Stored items
◆ ◆ ◆ ◆
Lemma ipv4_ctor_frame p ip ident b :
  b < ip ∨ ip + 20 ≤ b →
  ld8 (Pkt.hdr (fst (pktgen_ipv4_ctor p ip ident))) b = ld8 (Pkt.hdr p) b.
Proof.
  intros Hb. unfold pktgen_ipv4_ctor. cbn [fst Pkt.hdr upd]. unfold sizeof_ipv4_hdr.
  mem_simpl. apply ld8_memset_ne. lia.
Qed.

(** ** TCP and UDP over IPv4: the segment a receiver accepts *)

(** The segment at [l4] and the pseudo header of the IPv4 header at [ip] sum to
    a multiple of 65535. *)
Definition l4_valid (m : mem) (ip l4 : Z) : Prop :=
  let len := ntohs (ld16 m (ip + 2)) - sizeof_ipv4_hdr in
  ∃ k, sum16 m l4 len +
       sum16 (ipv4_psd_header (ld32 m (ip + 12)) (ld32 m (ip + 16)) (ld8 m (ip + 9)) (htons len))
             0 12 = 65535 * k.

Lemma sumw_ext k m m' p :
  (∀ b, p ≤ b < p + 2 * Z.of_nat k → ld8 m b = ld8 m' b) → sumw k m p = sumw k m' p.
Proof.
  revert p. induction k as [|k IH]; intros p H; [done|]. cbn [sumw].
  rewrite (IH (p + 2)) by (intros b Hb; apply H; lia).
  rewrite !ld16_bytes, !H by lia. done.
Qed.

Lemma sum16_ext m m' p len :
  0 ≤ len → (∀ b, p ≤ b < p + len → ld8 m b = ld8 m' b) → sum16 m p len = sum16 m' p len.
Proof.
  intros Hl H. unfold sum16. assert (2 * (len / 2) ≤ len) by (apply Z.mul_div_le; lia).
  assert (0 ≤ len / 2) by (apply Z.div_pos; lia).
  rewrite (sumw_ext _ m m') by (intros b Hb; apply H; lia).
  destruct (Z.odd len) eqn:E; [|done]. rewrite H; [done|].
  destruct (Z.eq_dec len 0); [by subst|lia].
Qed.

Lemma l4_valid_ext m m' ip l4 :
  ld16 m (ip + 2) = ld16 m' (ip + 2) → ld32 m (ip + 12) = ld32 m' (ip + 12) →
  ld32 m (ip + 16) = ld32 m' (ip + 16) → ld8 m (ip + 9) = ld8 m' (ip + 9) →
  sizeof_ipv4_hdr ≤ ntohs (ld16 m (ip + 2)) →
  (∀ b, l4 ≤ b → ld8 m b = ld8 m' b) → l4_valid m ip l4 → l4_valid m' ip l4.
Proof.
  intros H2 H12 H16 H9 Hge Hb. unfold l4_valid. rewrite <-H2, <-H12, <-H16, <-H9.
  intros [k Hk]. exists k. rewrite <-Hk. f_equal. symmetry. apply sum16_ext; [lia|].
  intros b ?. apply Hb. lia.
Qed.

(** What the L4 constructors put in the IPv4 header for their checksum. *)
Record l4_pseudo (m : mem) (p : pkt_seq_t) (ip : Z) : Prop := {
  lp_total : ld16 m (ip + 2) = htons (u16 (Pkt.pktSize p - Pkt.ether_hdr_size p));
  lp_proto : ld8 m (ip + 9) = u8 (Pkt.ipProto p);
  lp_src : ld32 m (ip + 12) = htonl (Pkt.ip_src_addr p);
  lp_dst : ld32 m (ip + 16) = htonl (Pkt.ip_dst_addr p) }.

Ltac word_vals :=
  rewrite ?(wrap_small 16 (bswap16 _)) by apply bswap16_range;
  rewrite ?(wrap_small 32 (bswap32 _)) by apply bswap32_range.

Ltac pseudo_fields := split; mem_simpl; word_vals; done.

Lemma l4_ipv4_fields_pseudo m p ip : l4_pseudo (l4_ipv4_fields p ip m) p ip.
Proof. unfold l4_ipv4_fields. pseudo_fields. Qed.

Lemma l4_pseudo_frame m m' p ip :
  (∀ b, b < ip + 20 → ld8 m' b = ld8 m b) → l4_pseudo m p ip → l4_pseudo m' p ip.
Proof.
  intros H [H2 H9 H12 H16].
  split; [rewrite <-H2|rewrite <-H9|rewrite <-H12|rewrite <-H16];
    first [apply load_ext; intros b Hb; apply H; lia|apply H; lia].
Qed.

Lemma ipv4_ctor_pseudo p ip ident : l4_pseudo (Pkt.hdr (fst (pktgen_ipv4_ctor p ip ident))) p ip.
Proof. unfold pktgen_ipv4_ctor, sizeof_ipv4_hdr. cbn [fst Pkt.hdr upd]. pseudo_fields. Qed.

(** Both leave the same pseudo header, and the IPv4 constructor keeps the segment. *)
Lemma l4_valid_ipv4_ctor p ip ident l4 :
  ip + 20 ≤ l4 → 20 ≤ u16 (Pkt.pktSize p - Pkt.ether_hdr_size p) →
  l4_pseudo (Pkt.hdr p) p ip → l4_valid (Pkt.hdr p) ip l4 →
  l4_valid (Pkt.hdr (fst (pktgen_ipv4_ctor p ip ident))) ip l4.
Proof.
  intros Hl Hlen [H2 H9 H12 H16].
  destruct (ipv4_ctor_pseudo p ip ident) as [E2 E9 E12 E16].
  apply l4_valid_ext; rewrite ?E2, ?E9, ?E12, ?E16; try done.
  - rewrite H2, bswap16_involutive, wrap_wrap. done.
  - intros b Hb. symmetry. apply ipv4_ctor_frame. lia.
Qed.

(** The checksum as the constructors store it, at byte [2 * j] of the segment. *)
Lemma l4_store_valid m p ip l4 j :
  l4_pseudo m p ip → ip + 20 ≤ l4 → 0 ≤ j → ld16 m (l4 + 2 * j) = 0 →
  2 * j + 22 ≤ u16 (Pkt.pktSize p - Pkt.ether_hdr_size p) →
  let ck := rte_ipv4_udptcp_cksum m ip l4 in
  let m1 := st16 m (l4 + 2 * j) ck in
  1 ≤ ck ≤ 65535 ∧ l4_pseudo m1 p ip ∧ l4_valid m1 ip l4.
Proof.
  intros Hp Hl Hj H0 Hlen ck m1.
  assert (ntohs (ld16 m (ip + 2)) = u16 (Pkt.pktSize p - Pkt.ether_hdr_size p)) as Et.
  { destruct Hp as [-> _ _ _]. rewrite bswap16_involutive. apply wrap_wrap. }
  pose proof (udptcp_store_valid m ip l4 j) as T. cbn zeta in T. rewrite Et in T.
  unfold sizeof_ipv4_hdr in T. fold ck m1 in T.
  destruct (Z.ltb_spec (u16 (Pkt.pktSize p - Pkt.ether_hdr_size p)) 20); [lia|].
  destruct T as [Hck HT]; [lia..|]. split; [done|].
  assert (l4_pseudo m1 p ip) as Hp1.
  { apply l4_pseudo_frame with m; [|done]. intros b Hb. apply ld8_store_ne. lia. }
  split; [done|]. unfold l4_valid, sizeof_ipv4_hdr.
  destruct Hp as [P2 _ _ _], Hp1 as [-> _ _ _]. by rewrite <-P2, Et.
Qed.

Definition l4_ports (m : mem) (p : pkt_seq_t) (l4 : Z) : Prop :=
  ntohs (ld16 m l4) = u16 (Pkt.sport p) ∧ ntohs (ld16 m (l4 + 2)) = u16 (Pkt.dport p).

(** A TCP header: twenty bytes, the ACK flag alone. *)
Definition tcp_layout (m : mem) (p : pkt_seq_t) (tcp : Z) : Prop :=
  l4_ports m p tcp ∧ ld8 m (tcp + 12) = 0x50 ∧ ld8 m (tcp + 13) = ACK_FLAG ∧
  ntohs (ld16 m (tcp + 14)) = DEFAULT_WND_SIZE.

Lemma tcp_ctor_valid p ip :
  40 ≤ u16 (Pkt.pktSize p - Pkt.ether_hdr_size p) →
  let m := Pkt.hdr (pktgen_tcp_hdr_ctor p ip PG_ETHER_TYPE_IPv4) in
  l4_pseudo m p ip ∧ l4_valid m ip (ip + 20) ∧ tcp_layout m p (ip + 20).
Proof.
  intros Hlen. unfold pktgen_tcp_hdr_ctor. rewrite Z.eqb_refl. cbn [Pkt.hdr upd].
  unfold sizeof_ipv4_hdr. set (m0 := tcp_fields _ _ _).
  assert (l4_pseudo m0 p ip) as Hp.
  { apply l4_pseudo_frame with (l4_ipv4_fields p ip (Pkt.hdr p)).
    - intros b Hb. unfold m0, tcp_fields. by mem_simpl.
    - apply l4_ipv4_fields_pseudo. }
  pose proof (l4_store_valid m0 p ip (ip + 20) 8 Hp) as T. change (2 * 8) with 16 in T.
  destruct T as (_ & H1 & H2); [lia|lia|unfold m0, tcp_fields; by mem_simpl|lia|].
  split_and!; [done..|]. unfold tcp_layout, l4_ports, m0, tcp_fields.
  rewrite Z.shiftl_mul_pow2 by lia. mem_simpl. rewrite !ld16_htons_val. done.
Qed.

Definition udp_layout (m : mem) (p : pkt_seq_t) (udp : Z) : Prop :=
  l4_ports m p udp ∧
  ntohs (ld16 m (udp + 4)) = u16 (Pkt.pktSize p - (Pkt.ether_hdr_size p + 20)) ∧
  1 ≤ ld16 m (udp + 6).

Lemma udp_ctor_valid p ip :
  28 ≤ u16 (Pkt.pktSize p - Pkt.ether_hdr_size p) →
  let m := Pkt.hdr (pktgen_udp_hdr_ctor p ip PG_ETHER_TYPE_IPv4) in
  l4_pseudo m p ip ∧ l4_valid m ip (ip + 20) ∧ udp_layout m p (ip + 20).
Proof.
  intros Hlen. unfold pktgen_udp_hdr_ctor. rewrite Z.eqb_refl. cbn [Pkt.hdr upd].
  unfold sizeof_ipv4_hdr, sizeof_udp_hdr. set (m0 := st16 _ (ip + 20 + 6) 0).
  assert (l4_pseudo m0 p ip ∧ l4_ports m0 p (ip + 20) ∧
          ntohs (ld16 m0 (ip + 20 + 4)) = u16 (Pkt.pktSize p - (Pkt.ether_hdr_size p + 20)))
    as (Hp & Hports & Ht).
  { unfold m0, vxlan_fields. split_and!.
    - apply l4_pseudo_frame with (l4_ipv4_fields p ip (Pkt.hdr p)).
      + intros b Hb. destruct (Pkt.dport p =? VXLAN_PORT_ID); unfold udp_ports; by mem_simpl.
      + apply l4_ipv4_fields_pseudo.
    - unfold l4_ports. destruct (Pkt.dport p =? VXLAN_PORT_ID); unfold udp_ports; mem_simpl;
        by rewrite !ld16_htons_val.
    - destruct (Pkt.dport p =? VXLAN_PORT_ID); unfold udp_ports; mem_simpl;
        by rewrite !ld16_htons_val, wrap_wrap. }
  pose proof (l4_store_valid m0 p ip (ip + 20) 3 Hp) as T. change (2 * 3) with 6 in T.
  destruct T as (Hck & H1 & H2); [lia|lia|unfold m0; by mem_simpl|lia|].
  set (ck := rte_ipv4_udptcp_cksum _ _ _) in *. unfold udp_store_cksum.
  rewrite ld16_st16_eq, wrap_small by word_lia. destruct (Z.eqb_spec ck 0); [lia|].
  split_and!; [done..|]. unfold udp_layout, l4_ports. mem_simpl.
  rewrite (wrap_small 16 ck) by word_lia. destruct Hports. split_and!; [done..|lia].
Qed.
◆ ◆ ◆ ◆
The lines to copy run from the start of the records above through the line holding "Lemma l4_valid_ext m"; give them exactly, both ends included, and nothing else.

Lemma ipv4_ctor_frame p ip ident b :
  b < ip ∨ ip + 20 ≤ b →
  ld8 (Pkt.hdr (fst (pktgen_ipv4_ctor p ip ident))) b = ld8 (Pkt.hdr p) b.
Proof.
  intros Hb. unfold pktgen_ipv4_ctor. cbn [fst Pkt.hdr upd]. unfold sizeof_ipv4_hdr.
  mem_simpl. apply ld8_memset_ne. lia.
Qed.

(** ** TCP and UDP over IPv4: the segment a receiver accepts *)

(** The segment at [l4] and the pseudo header of the IPv4 header at [ip] sum to
    a multiple of 65535. *)
Definition l4_valid (m : mem) (ip l4 : Z) : Prop :=
  let len := ntohs (ld16 m (ip + 2)) - sizeof_ipv4_hdr in
  ∃ k, sum16 m l4 len +
       sum16 (ipv4_psd_header (ld32 m (ip + 12)) (ld32 m (ip + 16)) (ld8 m (ip + 9)) (htons len))
             0 12 = 65535 * k.

Lemma sumw_ext k m m' p :
  (∀ b, p ≤ b < p + 2 * Z.of_nat k → ld8 m b = ld8 m' b) → sumw k m p = sumw k m' p.
Proof.
  revert p. induction k as [|k IH]; intros p H; [done|]. cbn [sumw].
  rewrite (IH (p + 2)) by (intros b Hb; apply H; lia).
  rewrite !ld16_bytes, !H by lia. done.
Qed.

Lemma sum16_ext m m' p len :
  0 ≤ len → (∀ b, p ≤ b < p + len → ld8 m b = ld8 m' b) → sum16 m p len = sum16 m' p len.
Proof.
  intros Hl H. unfold sum16. assert (2 * (len / 2) ≤ len) by (apply Z.mul_div_le; lia).
  assert (0 ≤ len / 2) by (apply Z.div_pos; lia).
  rewrite (sumw_ext _ m m') by (intros b Hb; apply H; lia).
  destruct (Z.odd len) eqn:E; [|done]. rewrite H; [done|].
  destruct (Z.eq_dec len 0); [by subst|lia].
Qed.

Lemma l4_valid_ext m m' ip l4 :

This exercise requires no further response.